━━━ Exercise data ━━━

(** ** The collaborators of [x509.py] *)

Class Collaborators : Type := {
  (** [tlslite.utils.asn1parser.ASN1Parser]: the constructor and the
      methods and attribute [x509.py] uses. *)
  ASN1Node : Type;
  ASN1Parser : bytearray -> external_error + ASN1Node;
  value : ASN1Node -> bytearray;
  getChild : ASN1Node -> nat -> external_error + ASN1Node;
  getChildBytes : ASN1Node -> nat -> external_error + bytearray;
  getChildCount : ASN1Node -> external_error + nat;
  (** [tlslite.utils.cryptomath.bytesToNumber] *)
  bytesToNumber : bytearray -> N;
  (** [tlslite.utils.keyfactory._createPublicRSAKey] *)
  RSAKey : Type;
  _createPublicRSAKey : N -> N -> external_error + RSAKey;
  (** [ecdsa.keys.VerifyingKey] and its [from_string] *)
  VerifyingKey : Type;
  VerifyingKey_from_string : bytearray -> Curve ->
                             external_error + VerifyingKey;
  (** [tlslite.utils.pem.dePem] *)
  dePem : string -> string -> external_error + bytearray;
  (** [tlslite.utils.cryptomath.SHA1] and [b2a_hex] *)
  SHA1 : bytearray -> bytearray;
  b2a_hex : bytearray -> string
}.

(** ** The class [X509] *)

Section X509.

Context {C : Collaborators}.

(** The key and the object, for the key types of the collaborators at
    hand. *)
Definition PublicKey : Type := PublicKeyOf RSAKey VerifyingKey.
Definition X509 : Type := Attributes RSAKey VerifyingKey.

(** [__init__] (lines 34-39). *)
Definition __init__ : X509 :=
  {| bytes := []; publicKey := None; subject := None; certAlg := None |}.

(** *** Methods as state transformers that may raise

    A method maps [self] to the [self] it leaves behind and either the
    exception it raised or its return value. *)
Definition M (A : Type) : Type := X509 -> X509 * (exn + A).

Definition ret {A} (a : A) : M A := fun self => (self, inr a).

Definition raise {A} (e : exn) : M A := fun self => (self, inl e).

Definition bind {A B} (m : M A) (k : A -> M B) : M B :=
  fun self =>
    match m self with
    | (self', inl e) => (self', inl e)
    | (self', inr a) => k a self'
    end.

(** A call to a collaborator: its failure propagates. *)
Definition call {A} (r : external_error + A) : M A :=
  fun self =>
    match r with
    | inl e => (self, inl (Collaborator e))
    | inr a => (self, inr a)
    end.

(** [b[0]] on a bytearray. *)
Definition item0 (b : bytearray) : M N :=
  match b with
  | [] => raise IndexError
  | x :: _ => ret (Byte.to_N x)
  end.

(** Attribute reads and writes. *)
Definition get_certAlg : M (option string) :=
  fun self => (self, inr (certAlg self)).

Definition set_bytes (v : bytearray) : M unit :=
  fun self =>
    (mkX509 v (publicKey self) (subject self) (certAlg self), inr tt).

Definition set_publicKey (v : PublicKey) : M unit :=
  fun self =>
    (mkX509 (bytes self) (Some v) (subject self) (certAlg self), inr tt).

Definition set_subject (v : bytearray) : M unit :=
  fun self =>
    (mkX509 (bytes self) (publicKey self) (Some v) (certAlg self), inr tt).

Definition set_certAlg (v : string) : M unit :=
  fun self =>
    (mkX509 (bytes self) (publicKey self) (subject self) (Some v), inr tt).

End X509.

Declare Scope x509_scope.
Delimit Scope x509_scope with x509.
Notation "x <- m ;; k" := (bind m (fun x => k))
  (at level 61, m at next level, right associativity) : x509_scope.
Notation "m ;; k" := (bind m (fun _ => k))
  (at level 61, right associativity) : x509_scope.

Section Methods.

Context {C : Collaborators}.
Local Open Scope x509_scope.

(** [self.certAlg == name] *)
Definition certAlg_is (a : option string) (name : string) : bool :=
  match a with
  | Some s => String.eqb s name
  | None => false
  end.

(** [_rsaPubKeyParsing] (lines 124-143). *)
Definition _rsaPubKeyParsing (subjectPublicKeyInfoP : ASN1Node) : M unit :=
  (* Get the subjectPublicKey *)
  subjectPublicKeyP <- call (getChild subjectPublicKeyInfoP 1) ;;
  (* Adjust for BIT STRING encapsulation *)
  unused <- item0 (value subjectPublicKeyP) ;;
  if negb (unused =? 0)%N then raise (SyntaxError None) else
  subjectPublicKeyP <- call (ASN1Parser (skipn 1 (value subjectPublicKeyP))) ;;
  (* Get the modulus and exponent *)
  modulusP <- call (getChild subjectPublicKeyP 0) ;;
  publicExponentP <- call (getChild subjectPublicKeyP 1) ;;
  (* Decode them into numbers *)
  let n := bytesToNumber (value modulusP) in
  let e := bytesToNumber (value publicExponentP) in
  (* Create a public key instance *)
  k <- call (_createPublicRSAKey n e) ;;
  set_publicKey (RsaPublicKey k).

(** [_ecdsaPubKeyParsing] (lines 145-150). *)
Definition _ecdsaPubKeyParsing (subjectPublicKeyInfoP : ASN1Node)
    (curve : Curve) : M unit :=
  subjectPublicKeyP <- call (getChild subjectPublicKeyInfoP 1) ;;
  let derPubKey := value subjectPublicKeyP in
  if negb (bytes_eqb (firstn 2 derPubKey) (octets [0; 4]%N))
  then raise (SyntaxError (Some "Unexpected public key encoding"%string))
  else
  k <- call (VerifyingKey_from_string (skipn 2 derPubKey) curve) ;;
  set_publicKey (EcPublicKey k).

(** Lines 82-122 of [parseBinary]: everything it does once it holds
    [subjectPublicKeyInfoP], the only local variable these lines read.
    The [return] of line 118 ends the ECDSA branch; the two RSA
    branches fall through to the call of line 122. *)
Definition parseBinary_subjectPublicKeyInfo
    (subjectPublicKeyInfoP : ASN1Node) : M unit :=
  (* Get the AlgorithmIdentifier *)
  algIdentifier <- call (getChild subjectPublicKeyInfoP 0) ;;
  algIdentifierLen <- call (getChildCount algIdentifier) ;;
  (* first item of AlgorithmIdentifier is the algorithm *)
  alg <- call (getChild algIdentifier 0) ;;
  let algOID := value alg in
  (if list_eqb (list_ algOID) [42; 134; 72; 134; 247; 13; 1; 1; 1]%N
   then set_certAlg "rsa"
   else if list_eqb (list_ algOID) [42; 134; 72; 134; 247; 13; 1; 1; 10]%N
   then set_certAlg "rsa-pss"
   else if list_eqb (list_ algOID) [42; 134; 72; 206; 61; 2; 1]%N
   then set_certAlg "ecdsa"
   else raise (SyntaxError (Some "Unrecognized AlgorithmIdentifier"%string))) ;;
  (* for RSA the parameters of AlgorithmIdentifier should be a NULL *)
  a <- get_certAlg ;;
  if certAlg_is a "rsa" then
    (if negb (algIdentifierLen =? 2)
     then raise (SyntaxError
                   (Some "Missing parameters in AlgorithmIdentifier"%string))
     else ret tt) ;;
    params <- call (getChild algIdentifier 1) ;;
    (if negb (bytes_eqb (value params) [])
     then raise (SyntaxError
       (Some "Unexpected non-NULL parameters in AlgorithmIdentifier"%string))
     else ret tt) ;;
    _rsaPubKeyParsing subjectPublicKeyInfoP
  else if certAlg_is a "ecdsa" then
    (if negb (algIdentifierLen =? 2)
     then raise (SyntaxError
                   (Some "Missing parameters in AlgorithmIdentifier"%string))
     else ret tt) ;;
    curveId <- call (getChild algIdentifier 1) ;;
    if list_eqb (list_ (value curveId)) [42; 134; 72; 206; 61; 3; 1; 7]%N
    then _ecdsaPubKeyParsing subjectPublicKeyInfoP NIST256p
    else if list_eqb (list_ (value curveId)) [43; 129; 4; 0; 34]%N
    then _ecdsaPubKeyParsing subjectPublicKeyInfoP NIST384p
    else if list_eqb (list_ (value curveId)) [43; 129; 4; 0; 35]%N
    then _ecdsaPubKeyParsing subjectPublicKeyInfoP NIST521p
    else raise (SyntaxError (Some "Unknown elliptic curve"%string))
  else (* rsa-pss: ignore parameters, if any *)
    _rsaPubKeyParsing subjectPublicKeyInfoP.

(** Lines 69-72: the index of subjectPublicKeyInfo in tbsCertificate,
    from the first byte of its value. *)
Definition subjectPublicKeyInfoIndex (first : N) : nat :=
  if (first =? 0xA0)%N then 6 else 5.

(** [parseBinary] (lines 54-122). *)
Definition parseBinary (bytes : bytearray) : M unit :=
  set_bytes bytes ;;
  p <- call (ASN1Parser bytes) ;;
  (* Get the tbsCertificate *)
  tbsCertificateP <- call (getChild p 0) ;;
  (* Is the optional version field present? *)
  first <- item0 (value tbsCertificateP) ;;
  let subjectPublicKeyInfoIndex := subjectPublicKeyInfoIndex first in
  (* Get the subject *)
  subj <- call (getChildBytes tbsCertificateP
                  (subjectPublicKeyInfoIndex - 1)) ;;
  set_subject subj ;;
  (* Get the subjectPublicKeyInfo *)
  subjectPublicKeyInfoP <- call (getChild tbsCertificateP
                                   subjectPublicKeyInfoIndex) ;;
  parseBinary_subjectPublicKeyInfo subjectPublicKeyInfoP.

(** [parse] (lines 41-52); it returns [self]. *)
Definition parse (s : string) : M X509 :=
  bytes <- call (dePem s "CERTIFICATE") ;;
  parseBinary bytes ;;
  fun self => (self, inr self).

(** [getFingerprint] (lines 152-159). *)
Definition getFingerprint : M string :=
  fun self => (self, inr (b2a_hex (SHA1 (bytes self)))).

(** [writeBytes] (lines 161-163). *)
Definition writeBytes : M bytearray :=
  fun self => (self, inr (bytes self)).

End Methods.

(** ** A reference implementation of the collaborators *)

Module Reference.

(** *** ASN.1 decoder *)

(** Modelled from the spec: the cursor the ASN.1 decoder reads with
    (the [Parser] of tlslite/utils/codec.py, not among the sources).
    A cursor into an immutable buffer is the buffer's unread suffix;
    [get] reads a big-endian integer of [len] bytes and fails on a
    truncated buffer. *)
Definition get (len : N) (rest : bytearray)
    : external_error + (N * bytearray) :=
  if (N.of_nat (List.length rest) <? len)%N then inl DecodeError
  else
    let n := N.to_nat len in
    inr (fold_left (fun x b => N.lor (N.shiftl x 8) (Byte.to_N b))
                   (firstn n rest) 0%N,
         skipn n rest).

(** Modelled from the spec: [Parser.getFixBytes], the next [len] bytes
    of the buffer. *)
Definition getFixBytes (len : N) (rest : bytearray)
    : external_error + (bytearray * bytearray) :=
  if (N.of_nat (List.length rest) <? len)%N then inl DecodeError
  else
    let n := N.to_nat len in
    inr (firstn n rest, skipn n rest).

━━━

Go through the material and select each line with the string "cursor" in it.

(** Modelled from the spec: the cursor the ASN.1 decoder reads with
    A cursor into an immutable buffer is the buffer's unread suffix;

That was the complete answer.